117
Dzisiaj porozmawiamy o wątkach miłosnych w fanfiction o creepypastach.
Nie, nie przeczytaliście źle, udamy się bowiem w podróż do najgłębszej, najczarniejszej dziury jaką stworzyła ludzka wyobraźnia. Do smutnej historii o miłości....
Zaczyna się od niepozornej relacji porywacz - ofiara.
Albo stalker - ofiara.
Po prostu weźcie najbardziej nieprawdopodobny scenariusz na świecie i podrasujcie go jeszcze trochę. Tak o 150%.

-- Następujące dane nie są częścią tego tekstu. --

(** X12.  What mktinterval builds can be asked back, whatever the
    allocated block held: with an INVALID time tintervalstart and
    tintervalend give INVALID_ABSTIME and no time is in the interval;
    otherwise they give the smaller and the larger of the two times, and a
    time is in the interval exactly when it is not INVALID and lies between
    them, both included. *)
Theorem mktinterval_queries (mem : TimeIntervalData) (t1 t2 t : Z) :
  (t1 = INVALID_ABSTIME \/ t2 = INVALID_ABSTIME ->
   tintervalstart (mktinterval mem t1 t2) = INVALID_ABSTIME /\
   tintervalend (mktinterval mem t1 t2) = INVALID_ABSTIME /\
   intinterval t (mktinterval mem t1 t2) = false) /\
  (t1 <> INVALID_ABSTIME -> t2 <> INVALID_ABSTIME ->
   tintervalstart (mktinterval mem t1 t2) = Z.min t1 t2 /\
   tintervalend (mktinterval mem t1 t2) = Z.max t1 t2 /\
   (intinterval t (mktinterval mem t1 t2) = true <->
    t <> INVALID_ABSTIME /\ Z.min t1 t2 <= t <= Z.max t1 t2)).
Proof.
  split.
  - intros Hinv.
    assert (Hmk : mktinterval mem t1 t2 =
                  {| status := T_INTERVAL_INVAL; data0 := data0 mem; data1 := data1 mem |}).
    { unfold mktinterval.
      destruct (Z.eqb_spec t1 INVALID_ABSTIME), (Z.eqb_spec t2 INVALID_ABSTIME);
        try reflexivity. destruct Hinv; contradiction. }
    rewrite Hmk. repeat split; reflexivity.
  - intros H1 H2.
    destruct (ABSTIMEMIN_min t1 t2 H1 H2) as [Hmin Hmax].
    unfold mktinterval.
    destruct (Z.eqb_spec t1 INVALID_ABSTIME); [contradiction |].
    destruct (Z.eqb_spec t2 INVALID_ABSTIME); [contradiction |]. cbn [orb].
    rewrite Hmin, Hmax.
    split; [reflexivity |]. split; [reflexivity |].
    unfold intinterval. cbn [status data0 data1 Z.eqb T_INTERVAL_VALID andb].
    destruct (Z.eqb_spec t INVALID_ABSTIME) as [-> | Ht]; cbn [negb].
    + split; [discriminate | intros [Hc _]; contradiction].
    + rewrite (proj2 (abstimele_numeric t (Z.min t1 t2) Ht ltac:(lia))).
      rewrite (proj1 (abstimele_numeric t (Z.max t1 t2) Ht ltac:(lia))).
      destruct (Z.leb_spec (Z.min t1 t2) t), (Z.leb_spec t (Z.max t1 t2)); cbn [andb].
      * split; [intros _; split; [assumption | lia] | reflexivity].
      * split; [discriminate | intros [_ Hb]; lia].
      * split; [discriminate | intros [_ Hb]; lia].
      * split; [discriminate | intros [_ Hb]; lia].
Qed.

(** X13.  Containment and overlap of intervals that are not INVAL:
    tintervalct is reflexive and transitive, a time in the contained
    interval is in the containing one, tintervalov is symmetric, and an
    interval that contains another whose start is not after its end
    overlaps it. *)
Theorem containment_and_overlap (i1 i2 i3 : TimeIntervalData) (t : Z) :
  (status i1 <> T_INTERVAL_INVAL -> tintervalct i1 i1 = true) /\
  (tintervalct i1 i2 = true -> tintervalct i2 i3 = true -> tintervalct i1 i3 = true) /\
  (tintervalct i1 i2 = true -> status i1 = T_INTERVAL_VALID ->
   intinterval t i2 = true -> intinterval t i1 = true) /\
  tintervalov i1 i2 = tintervalov i2 i1 /\
  (tintervalct i1 i2 = true -> abstimele (data0 i2) (data1 i2) = true ->
   tintervalov i1 i2 = true).
Proof.
  assert (Hrefl : forall a, abstime_cmp_internal a a = 0).
  { intros a. pose proof (abstime_cmp_internal_antisym a a). lia. }
  split; [| split; [| split; [| split]]].
  - intros Hst. unfold tintervalct, abstimele, abstimege.
    destruct (Z.eqb_spec (status i1) T_INTERVAL_INVAL); [contradiction |].
    rewrite !Hrefl. reflexivity.
  - unfold tintervalct, abstimele, abstimege.
    destruct (Z.eqb_spec (status i1) T_INTERVAL_INVAL); [discriminate |].
    destruct (Z.eqb_spec (status i2) T_INTERVAL_INVAL); [discriminate |].
    destruct (Z.eqb_spec (status i3) T_INTERVAL_INVAL);
      [rewrite orb_true_r; discriminate |]. cbn [orb].
    pose proof (abstime_cmp_internal_trans (data0 i1) (data0 i2) (data0 i3)) as Hs.
    pose proof (abstime_cmp_internal_trans (data1 i3) (data1 i2) (data1 i1)) as He.
    pose proof (abstime_cmp_internal_antisym (data1 i1) (data1 i2)).
    pose proof (abstime_cmp_internal_antisym (data1 i2) (data1 i3)).
    pose proof (abstime_cmp_internal_antisym (data1 i1) (data1 i3)).
    destruct (Z.leb_spec (abstime_cmp_internal (data0 i1) (data0 i2)) 0); [| discriminate].
    destruct (Z.geb_spec (abstime_cmp_internal (data1 i1) (data1 i2)) 0); [| discriminate].
    destruct (Z.leb_spec (abstime_cmp_internal (data0 i2) (data0 i3)) 0); [| discriminate].
    destruct (Z.geb_spec (abstime_cmp_internal (data1 i2) (data1 i3)) 0); [| discriminate].
    intros _ _.
    destruct (Z.leb_spec (abstime_cmp_internal (data0 i1) (data0 i3)) 0); [| lia].
    destruct (Z.geb_spec (abstime_cmp_internal (data1 i1) (data1 i3)) 0); [| lia].
    reflexivity.
  - unfold tintervalct, intinterval, abstimele, abstimege.
    destruct (Z.eqb_spec (status i1) T_INTERVAL_INVAL); [discriminate |].
    destruct (Z.eqb_spec (status i2) T_INTERVAL_INVAL); [discriminate |]. cbn [orb].
    intros Hct ->. rewrite Z.eqb_refl.
    destruct (status i2 =? T_INTERVAL_VALID); [| discriminate].
    destruct (negb (t =? INVALID_ABSTIME)); [| discriminate]. cbn [andb].
    pose proof (abstime_cmp_internal_trans (data0 i1) (data0 i2) t) as Hs.
    pose proof (abstime_cmp_internal_trans t (data1 i2) (data1 i1)) as He.
    pose proof (abstime_cmp_internal_antisym t (data0 i2)).
    pose proof (abstime_cmp_internal_antisym t (data0 i1)).
    pose proof (abstime_cmp_internal_antisym (data1 i1) (data1 i2)).
    revert Hct.
    destruct (Z.leb_spec (abstime_cmp_internal (data0 i1) (data0 i2)) 0); [| discriminate].
    destruct (Z.geb_spec (abstime_cmp_internal (data1 i1) (data1 i2)) 0); [| discriminate].
    intros _.
    destruct (Z.geb_spec (abstime_cmp_internal t (data0 i2)) 0); [| discriminate].
    destruct (Z.leb_spec (abstime_cmp_internal t (data1 i2)) 0); [| discriminate].
    intros _.
    destruct (Z.geb_spec (abstime_cmp_internal t (data0 i1)) 0); [| lia].
    destruct (Z.leb_spec (abstime_cmp_internal t (data1 i1)) 0); [| lia].
    reflexivity.
  - unfold tintervalov, abstimelt, abstimegt.
    rewrite (orb_comm (status i2 =? T_INTERVAL_INVAL)).
    destruct ((status i1 =? T_INTERVAL_INVAL) || (status i2 =? T_INTERVAL_INVAL));
      [reflexivity |].
    rewrite (abstime_cmp_internal_antisym (data0 i2) (data1 i1)).
    rewrite (abstime_cmp_internal_antisym (data0 i1) (data1 i2)).
    destruct (abstime_cmp_internal_cases (data0 i2) (data1 i1)) as [-> | [-> | ->]];
      destruct (abstime_cmp_internal_cases (data0 i1) (data1 i2)) as [-> | [-> | ->]];
      reflexivity.
  - unfold tintervalct, tintervalov, abstimele, abstimege, abstimelt, abstimegt.
    destruct ((status i1 =? T_INTERVAL_INVAL) || (status i2 =? T_INTERVAL_INVAL));
      [discriminate |].
    pose proof (abstime_cmp_internal_trans (data0 i1) (data0 i2) (data1 i2)) as Hs.
    pose proof (abstime_cmp_internal_trans (data0 i2) (data1 i2) (data1 i1)) as He.
    pose proof (abstime_cmp_internal_antisym (data1 i1) (data1 i2)).
    pose proof (abstime_cmp_internal_antisym (data1 i1) (data0 i2)).
    destruct (Z.leb_spec (abstime_cmp_internal (data0 i1) (data0 i2)) 0); [| discriminate].
    destruct (Z.geb_spec (abstime_cmp_internal (data1 i1) (data1 i2)) 0); [| discriminate].
    intros _.
    destruct (Z.leb_spec (abstime_cmp_internal (data0 i2) (data1 i2)) 0); [| discriminate].
    intros _.
    destruct (Z.ltb_spec (abstime_cmp_internal (data1 i1) (data0 i2)) 0); [lia |].
    destruct (Z.gtb_spec (abstime_cmp_internal (data0 i1) (data1 i2)) 0); [lia |].
    reflexivity.
Qed.

End IntervalOperators.

(** ** The length of an interval *)

Section IntervalLength.

Context {h : nabstime_h}.


(** X15.  The six comparisons of the length of an interval with a
    relative time are all false when the interval is INVAL, when the
    relative time is INVALID or when the length is INVALID_RELTIME, so that
    tintervallenne is then not the negation of tintervalleneq.  Otherwise
    they are the six comparisons of the length with the relative time. *)
Theorem tintervallen_comparisons (i : TimeIntervalData) (t : Z) :
  (status i = T_INTERVAL_INVAL \/ t = INVALID_RELTIME \/
   tintervalrel i = INVALID_RELTIME ->
   tintervalleneq i t = false /\ tintervallenne i t = false /\
   tintervallenlt i t = false /\ tintervallengt i t = false /\
   tintervallenle i t = false /\ tintervallenge i t = false) /\
  (status i <> T_INTERVAL_INVAL -> t <> INVALID_RELTIME ->
   tintervalrel i <> INVALID_RELTIME ->
   (tintervalleneq i t = true <-> tintervalrel i = t) /\
   tintervallenne i t = negb (tintervalleneq i t) /\
   (tintervallenlt i t = true <-> tintervalrel i < t) /\
   tintervallengt i t = negb (tintervallenle i t) /\
   tintervallenle i t = tintervallenlt i t || tintervalleneq i t /\
   tintervallenge i t = negb (tintervallenlt i t)).
Proof.
  unfold tintervalleneq, tintervallenne, tintervallenlt, tintervallengt,
    tintervallenle, tintervallenge.
  split.
  - intros [Hst | [Ht | Hr]].
    + rewrite Hst. repeat split; reflexivity.
    + rewrite Ht, Z.eqb_refl, orb_true_r. repeat split; reflexivity.
    + rewrite Hr, Z.eqb_refl.
      destruct ((status i =? T_INTERVAL_INVAL) || (t =? INVALID_RELTIME));
        repeat split; reflexivity.
  - intros Hst Ht Hr.
    destruct (Z.eqb_spec (status i) T_INTERVAL_INVAL); [contradiction |].
    destruct (Z.eqb_spec t INVALID_RELTIME); [contradiction |].
    destruct (Z.eqb_spec (tintervalrel i) INVALID_RELTIME); [contradiction |].
    cbn [orb negb andb].
    destruct (Z.eqb_spec (tintervalrel i) t), (Z.ltb_spec (tintervalrel i) t),
      (Z.gtb_spec (tintervalrel i) t), (Z.leb_spec (tintervalrel i) t),
      (Z.geb_spec (tintervalrel i) t); try lia;
      cbn [orb negb andb]; repeat split; try reflexivity; try discriminate;
      try assumption; try lia.
Qed.

End IntervalLength.

(** ** RelativeTime, Interval and the text of a span *)

Section Spans.

Context {h : nabstime_h} {dt : datetime_h} {isc : interval_scanner}.

(** X16.  Turning a relative time into an Interval and back gives the same
    relative time as long as what is left after the whole years is less
    than 360 days; from 360 days on, reltime_interval counts twelve months
    of 30 days, interval_reltime reads them as a year of 365.25 days, and
    the result is off by 453600 seconds. *)
Theorem reltime_interval_roundtrip (reltime : Z) :
  int32 reltime -> reltime <> INVALID_RELTIME ->
  exists interval,
    reltime_interval reltime = Ok interval /\
    (-31104000 < Z.rem reltime 31557600 < 31104000 ->
     interval_reltime interval = reltime) /\
    (31104000 <= Z.rem reltime 31557600 ->
     interval_reltime interval = reltime + 453600) /\
    (Z.rem reltime 31557600 <= -31104000 ->
     interval_reltime interval = reltime - 453600).
Proof.
  intros Hr Hne.
  destruct (reltime_interval_decomposes reltime Hr) as [_ Hdec].
  specialize (Hdec Hne). cbv zeta in Hdec.
  eexists. split; [exact Hdec |].
  set (year := Z.quot reltime 31557600) in *.
  set (r1 := Z.rem reltime 31557600) in *.
  set (mon := Z.quot r1 2592000) in *.
  set (r2 := Z.rem r1 2592000) in *.
  set (dd := Z.quot r2 86400) in *.
  set (r3 := Z.rem r2 86400) in *.
  assert (Hfacts :
    reltime = 31557600 * year + r1 /\ r1 = 2592000 * mon + r2 /\ r2 = 86400 * dd + r3 /\
    (0 <= reltime -> 0 <= year /\ 0 <= r1 < 31557600 /\ 0 <= mon /\ 0 <= r2 < 2592000 /\
                     0 <= dd /\ 0 <= r3 < 86400) /\
    (reltime <= 0 -> year <= 0 /\ -31557600 < r1 <= 0 /\ mon <= 0 /\ -2592000 < r2 <= 0 /\
                     dd <= 0 /\ -86400 < r3 <= 0)).
  { unfold year, r1, mon, r2, dd, r3. Z.quot_rem_to_equations. lia. }
  clearbody year r1 mon r2 dd r3.
  destruct Hfacts as (E1 & E2 & E3 & Hpos & Hneg).
  unfold int32, INT_MIN, INT_MAX in Hr.
  assert (Hflat : forall q m,
            Z.quot (12 * year + mon) 12 = q -> Z.rem (12 * year + mon) 12 = m ->
            interval_reltime {| time := r3 * 1000000; day := dd; month := 12 * year + mon |}
            = 31557600 * q + 2592000 * m + 86400 * dd + r3).
  { intros q m Hq Hm.
    assert (Hq' : -179 <= q <= 179 /\ -12 < m < 12)
      by (subst q m; Z.quot_rem_to_equations; lia).
    assert (Husecs : flattened_usecs
                       {| time := r3 * 1000000; day := dd; month := 12 * year + mon |}
                     = (31557600 * q + 2592000 * m + 86400 * dd + r3) * 1000000).
    { unfold flattened_usecs. cbn [time day month]. rewrite Hq, Hm. lia. }
    assert (Hsecs : flattened_secs
                      {| time := r3 * 1000000; day := dd; month := 12 * year + mon |}
                    = 31557600 * q + 2592000 * m + 86400 * dd + r3).
    { unfold flattened_secs. rewrite Husecs. apply Z.quot_mul. lia. }
    rewrite interval_reltime_without_overflow
      by (rewrite Husecs; unfold int64; lia).
    rewrite Hsecs.
    assert (Hq2 : q = year + Z.quot mon 12 /\ m = Z.rem mon 12)
      by (subst q m; Z.quot_rem_to_equations; lia).
    destruct ((_ <? INT_MIN) || (_ >? INT_MAX)) eqn:Hout; [| reflexivity].
    exfalso. unfold INT_MIN, INT_MAX in Hout.
    destruct Hq2 as [-> ->]. revert Hout. Z.quot_rem_to_equations. lia. }
  split; [| split].
  - intros Hsmall.
    rewrite (Hflat year mon); [lia | |]; Z.quot_rem_to_equations; lia.
  - intros Hbig.
    rewrite (Hflat (year + 1) 0); [lia | |]; Z.quot_rem_to_equations; lia.
  - intros Hbig.
    rewrite (Hflat (year - 1) 0); [lia | |]; Z.quot_rem_to_equations; lia.
Qed.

Kiedy już macie nieprawdopodobną fabułę, pora osadzić bohaterów w rolach głównych. Porywacz/stalker? Po prostu weź pierwszą lepszą męską postać z kanonu creepypast, uwierz że i tak jedynym co ich będzie potem odróżniać to albo dieta, albo to czy lubią główną bohaterkę.
Ofiara? No i tu zaczyna się robić ciekawie. Pora abyś ty droga czytelniczko/czytelniku spełnił/a swoje najgłębsze pragnienia i obsadziła siebie w roli ofiary! Oczywiście nie wprost, bo to by było zbyt oczywiste, ale po prostu zmień sobie kolor włosów i imię, aby nikt nie zauważył. Jeszcze tylko dodaj wątek tego że nikt cię nie lubi w szkole, bo w zeszłym tygodniu jakaś laska śmiała się z twojej koszulki, wiec twoja postać będzie gnębiona po wieki wieków. A no i dodaj że nie jesteś taka jak wszystkie!
Teraz pora na pierwszy kontakt. Pomimo tego że ofiara zostaje porwana albo jest prześladowana, kompletnie nic sobie z tego nie robi, albo zgrywa kozaka, a gdy tylko [wsadź dowolną męska creepypaste] okaże się niedostępnym buntownikiem o złamanym serduszku, podejmuje heroiczną misję zdobycia jego serca i naprawienia jego złamanej przez okrutny świat duszy.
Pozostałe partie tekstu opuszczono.